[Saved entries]

Lemma abac_ok_spec role subject :
  is_ok (evaluate_role_abac role subject) = true ↔ abac_ok role subject.
Proof.
  unfold evaluate_role_abac, abac_ok.
  set (c := role_conditions role).
  assert (is_ok (match pc_allowed_ip_ranges c with
    | [] => Ok tt
    | ranges =>
        match sub_client_ip subject with
        | Some ip => if negb (existsb (ip_matches_range ip) ranges)
                     then Err Denial_IpAddressNotAllowed else Ok tt
        | None => Err Denial_IpAddressNotAllowed
        end
    end) = true ↔ (pc_allowed_ip_ranges c = [] ∨
     ∃ ip range, sub_client_ip subject = Some ip ∧ range ∈ pc_allowed_ip_ranges c ∧
       ip_matches_range ip range = true)) as Hip.
  { destruct (pc_allowed_ip_ranges c) as [|range ranges]; [naive_solver|].
    destruct (sub_client_ip subject) as [ip|]; [|naive_solver].
    pose proof (existsb_in (ip_matches_range ip) (range :: ranges)).
    destruct (existsb (ip_matches_range ip) (range :: ranges)); cbn; naive_solver. }
  destruct (pc_require_mfa c), (sub_mfa_authenticated subject),
    (pc_managed_client_device c), (sub_client_device_managed subject); cbn;
    rewrite ?Hip; naive_solver.
Qed.

Lemma eligible_spec engine subject resource action role :
  role ∈ eligible engine subject resource action ↔
    authorises engine subject resource action role.
Proof.
  unfold eligible, applicable, capable, assigned, authorises, role_applies.
  rewrite !list_elem_of_filter, list_elem_of_omap, !Is_true_true, abac_ok_spec,
    role_matches_device_spec.
  unfold Role_allows_action, ActionSet_contains. rewrite bool_decide_eq_true. naive_solver.
Qed.

Lemma control_holder_spec resource id :
  control_holder resource = Some id → controlled resource id.
Proof.
  unfold control_holder. set (l := filter _ _). intros H.
  destruct l as [|s l'] eqn:E; [done|]. cbn in H. injection H as <-.
  assert (s ∈ l) as Hs by (rewrite E; set_solver).
  apply list_elem_of_filter in Hs as [Hs Hin]. apply Is_true_true, andb_true_iff in Hs as [Ha Hc].
  exists s. apply bool_decide_eq_true in Hc. done.
Qed.

Lemma control_holder_none resource :
  control_holder resource = None ↔ ∀ id, ¬ controlled resource id.
Proof.
  split.
  - unfold control_holder. set (l := filter _ _). intros H id (s & Hin & _ & Ha & Hc).
    assert (s ∈ l) as Hs.
    { apply list_elem_of_filter. split; [|done]. rewrite Ha. cbn. by apply bool_decide_pack. }
    destruct l; [set_solver|done].
  - intros H. destruct (control_holder resource) as [id|] eqn:E; [|done].
    by apply control_holder_spec, H in E.
Qed.

(** ** What is granted *)

Lemma iter_max_spec l m : iter_max l = Some m → m ∈ l ∧ ∀ x, x ∈ l → x ≤ m.
Proof.
  destruct l as [|a l]; [done|]. cbn. intros [= <-]. revert a.
  induction l as [|b l IH]; intros a; cbn; [set_solver by lia|].
  destruct (IH (Z.max a b)) as [Hin Hle]. split.
  - destruct (Z.max_spec a b) as [[_ E]|[_ E]]; rewrite E in *; set_solver.
  - intros x Hx. pose proof (Hle (Z.max a b) ltac:(set_solver)).
    rewrite !elem_of_cons in Hx. destruct Hx as [->|[->|Hx]]; [lia..|].
    apply Hle. set_solver.
Qed.

Lemma iter_max_none l : iter_max l = None ↔ l = [].
Proof. by destruct l. Qed.

Definition union_actions (roles : list Role) : ActionSet := ⋃ (role_allowed_actions <$> roles).

Lemma fold_union roles acc :
  fold_left (λ acc r, ActionSet_union acc (role_allowed_actions r)) roles acc =
    acc ∪ union_actions roles.
Proof.
  revert acc. induction roles as [|r roles IH]; intros acc; cbn [fold_left].
  - unfold union_actions. cbn. by rewrite (right_id_L ∅ (∪)).
  - rewrite IH, ActionSet_union_eq. unfold union_actions. rewrite fmap_cons. cbn.
    by rewrite (assoc_L (∪)).
Qed.

(** The shortcut for a single role computes the general merge. *)
Lemma grant_merged roles :
  roles ≠ [] →
  grant roles = Allowed (union_actions roles) (merged_restrictions roles)
                  (join "," (role_name <$> roles)).
Proof.
  intros Hne. destruct roles as [|r [|r' roles]]; [done| |].
  - cbn. unfold union_actions, merged_restrictions, SessionRestrictions_from_conditions,
      role_duration, PolicyConditions_max_resolution. cbn. rewrite !orb_false_r. f_equal.
    + by rewrite (right_id_L ∅ (∪)).
    + destruct (pc_max_resolution_width _), (pc_max_resolution_height _); cbn;
        f_equal; by destruct (pc_max_duration_seconds _).
  - unfold grant. rewrite fold_union. unfold ActionSet_new. by rewrite (left_id_L ∅ (∪)).
Qed.

(** The merged restrictions are the loosest among the roles: a feature is
    enabled when a role enables it, the duration is the longest, and a
    resolution limit remains only when every role has one, each side then being
    the largest of the roles. *)
Record loosest (roles : list Role) (sr : SessionRestrictions) : Prop := {
  lo_clipboard : sr_clipboard_enabled sr = true ↔
    ∃ r, r ∈ roles ∧ pc_clipboard_enabled (role_conditions r) = true;
  lo_file_transfer : sr_file_transfer_enabled sr = true ↔
    ∃ r, r ∈ roles ∧ pc_file_transfer_enabled (role_conditions r) = true;
  lo_audio : sr_audio_enabled sr = true ↔
    ∃ r, r ∈ roles ∧ pc_audio_enabled (role_conditions r) = true;
  lo_duration_max : ∀ r, r ∈ roles → role_duration r ≤ sr_max_duration_seconds sr;
  lo_duration_some : ∃ r, r ∈ roles ∧ role_duration r = sr_max_duration_seconds sr;
  lo_unlimited : sr_max_resolution sr = None ↔
    ∃ r, r ∈ roles ∧ PolicyConditions_max_resolution (role_conditions r) = None;
  lo_resolution : ∀ w h, sr_max_resolution sr = Some (w, h) →
    (∀ r, r ∈ roles → ∃ rw rh,
       PolicyConditions_max_resolution (role_conditions r) = Some (rw, rh) ∧ rw ≤ w ∧ rh ≤ h) ∧
    (∃ r, r ∈ roles ∧ pc_max_resolution_width (role_conditions r) = Some w) ∧
    (∃ r, r ∈ roles ∧ pc_max_resolution_height (role_conditions r) = Some h)
}.

Lemma max_resolution_some c :
  PolicyConditions_max_resolution c ≠ None →
  ∃ w h, PolicyConditions_max_resolution c = Some (w, h) ∧
    pc_max_resolution_width c = Some w ∧ pc_max_resolution_height c = Some h.
Proof.
  unfold PolicyConditions_max_resolution.
  destruct (pc_max_resolution_width c), (pc_max_resolution_height c); naive_solver.
Qed.

(** The largest value of a field every role has. *)
Lemma omap_max_spec {A} (f : A → option Z) l :
  l ≠ [] → (∀ x, x ∈ l → is_Some (f x)) →
  ∃ m, iter_max (omap f l) = Some m ∧ (∃ x, x ∈ l ∧ f x = Some m) ∧
    ∀ x v, x ∈ l → f x = Some v → v ≤ m.
Proof.
  intros Hne Hall. destruct (iter_max (omap f l)) as [m|] eqn:E.
  - exists m. apply iter_max_spec in E as [Hin Hle]. rewrite list_elem_of_omap in Hin.
    split_and!; [done|done|]. intros x v Hx Hv. apply Hle, list_elem_of_omap. eauto.
  - apply iter_max_none in E. destruct l as [|x l]; [done|].
    destruct (Hall x) as [v Hv]; [set_solver|]. cbn in E. by rewrite Hv in E.
Qed.

Lemma merged_loosest roles : roles ≠ [] → loosest roles (merged_restrictions roles).
Proof.
  intros Hne.
  set (unl := existsb (λ r,
    bool_decide (PolicyConditions_max_resolution (role_conditions r) = None)) roles).
  assert (unl = true ↔ ∃ r, r ∈ roles ∧
    PolicyConditions_max_resolution (role_conditions r) = None) as Hunl.
  { unfold unl. rewrite existsb_in. by setoid_rewrite bool_decide_eq_true. }
  destruct (omap_max_spec (λ r, Some (role_duration r)) roles Hne) as (m & Em & Hm & Hmax);
    [eauto|].
  assert (iter_max (role_duration <$> roles) = Some m) as Em'.
  { rewrite <-Em. by f_equal. }
  split; cbn; rewrite ?existsb_in, ?Em'; try done; cbn.
  - intros r Hr. by eapply Hmax.
  - destruct Hm as (r & ? & ?). exists r. naive_solver.
  - fold unl. rewrite <-Hunl. destruct unl eqn:Eu; [done|]. split; [|done].
    assert (∀ r, r ∈ roles → ∃ w h, pc_max_resolution_width (role_conditions r) = Some w ∧
      pc_max_resolution_height (role_conditions r) = Some h) as Hall.
    { intros r Hr. destruct (max_resolution_some (role_conditions r)) as (w & h & _ & ?); [|eauto].
      intros Hn. naive_solver. }
    destruct (omap_max_spec (λ r, pc_max_resolution_width (role_conditions r)) roles Hne)
      as (w & -> & _); [naive_solver|].
    destruct (omap_max_spec (λ r, pc_max_resolution_height (role_conditions r)) roles Hne)
      as (h & -> & _); [naive_solver|]. done.
  - intros w h. fold unl. destruct unl eqn:Eu; [done|].
    assert (∀ r, r ∈ roles → ∃ w h,
      PolicyConditions_max_resolution (role_conditions r) = Some (w, h) ∧
      pc_max_resolution_width (role_conditions r) = Some w ∧
      pc_max_resolution_height (role_conditions r) = Some h) as Hall.
    { intros r Hr. apply max_resolution_some. intros Hn. naive_solver. }
    destruct (omap_max_spec (λ r, pc_max_resolution_width (role_conditions r)) roles Hne)
      as (w' & -> & Hw & Hwm); [naive_solver|].
    destruct (omap_max_spec (λ r, pc_max_resolution_height (role_conditions r)) roles Hne)
      as (h' & -> & Hh & Hhm); [naive_solver|].
    intros [= <- <-]. split_and!; [|done|done].
    intros r Hr. destruct (Hall r Hr) as (rw & rh & E & E1 & E2). eauto 10.
Qed.

(** ** The decision *)

Lemma evaluate_denied_or_granted engine subject resource action :
  let blocked := action = DesktopControl ∧ ∃ id, controlled resource id in
  let roles := eligible engine subject resource action in
  (blocked ∨ roles = [] → ∃ reason, evaluate engine subject resource action = Denied reason) ∧
  (¬ blocked → roles ≠ [] → evaluate engine subject resource action =
     Allowed (union_actions roles) (merged_restrictions roles)
       (join "," (role_name <$> roles))).
Proof.
  intros blocked roles. rewrite evaluate_stages. fold roles. split.
  - intros Hb. destruct (bool_decide_reflect (action = DesktopControl)) as [->|Hne].
    + destruct (control_holder resource) eqn:E; [eauto|].
      rewrite control_holder_none in E.
      destruct Hb as [[_ [id Hid]]|Hr]; [by apply E in Hid|]. repeat case_decide; eauto; done.
    + destruct Hb as [[? _]|Hr]; [done|]. repeat case_decide; eauto; done.
  - intros Hnb Hr.
    replace (if bool_decide (action = DesktopControl) then control_holder resource else None)
      with (None : option string); cycle 1.
    { case_bool_decide; [|done]. symmetry. apply control_holder_none. intros id Hid.
      apply Hnb. split; [done|eauto]. }
    assert (∀ l : list Role, l = [] → roles ⊆ l → False) as Hsub.
    { intros l -> Hs. destruct roles as [|r rs]; [done|].
      apply (not_elem_of_nil r), Hs. set_solver. }
    rewrite !decide_False, grant_merged; [done..|done| | |].
    + intros E. apply (Hsub _ E). intros r. unfold roles, eligible.
      rewrite list_elem_of_filter. tauto.
    + intros E. apply (Hsub _ E). intros r. unfold roles, eligible, applicable.
      rewrite !list_elem_of_filter. tauto.
    + intros E. apply (Hsub _ E). intros r. unfold roles, eligible, applicable, capable.
      rewrite !list_elem_of_filter. tauto.
Qed.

_REQUIRED WORK_.
I'd like an exact copy of the lines above, from the very first one through the line that contains "role ∈ eligible", with nothing else added.

_THE ANSWER_.
Lemma abac_ok_spec role subject :
  is_ok (evaluate_role_abac role subject) = true ↔ abac_ok role subject.
Proof.
  unfold evaluate_role_abac, abac_ok.
  set (c := role_conditions role).
  assert (is_ok (match pc_allowed_ip_ranges c with
    | [] => Ok tt
    | ranges =>
        match sub_client_ip subject with
        | Some ip => if negb (existsb (ip_matches_range ip) ranges)
                     then Err Denial_IpAddressNotAllowed else Ok tt
        | None => Err Denial_IpAddressNotAllowed
        end
    end) = true ↔ (pc_allowed_ip_ranges c = [] ∨
     ∃ ip range, sub_client_ip subject = Some ip ∧ range ∈ pc_allowed_ip_ranges c ∧
       ip_matches_range ip range = true)) as Hip.
  { destruct (pc_allowed_ip_ranges c) as [|range ranges]; [naive_solver|].
    destruct (sub_client_ip subject) as [ip|]; [|naive_solver].
    pose proof (existsb_in (ip_matches_range ip) (range :: ranges)).
    destruct (existsb (ip_matches_range ip) (range :: ranges)); cbn; naive_solver. }
  destruct (pc_require_mfa c), (sub_mfa_authenticated subject),
    (pc_managed_client_device c), (sub_client_device_managed subject); cbn;
    rewrite ?Hip; naive_solver.
Qed.

Lemma eligible_spec engine subject resource action role :
  role ∈ eligible engine subject resource action ↔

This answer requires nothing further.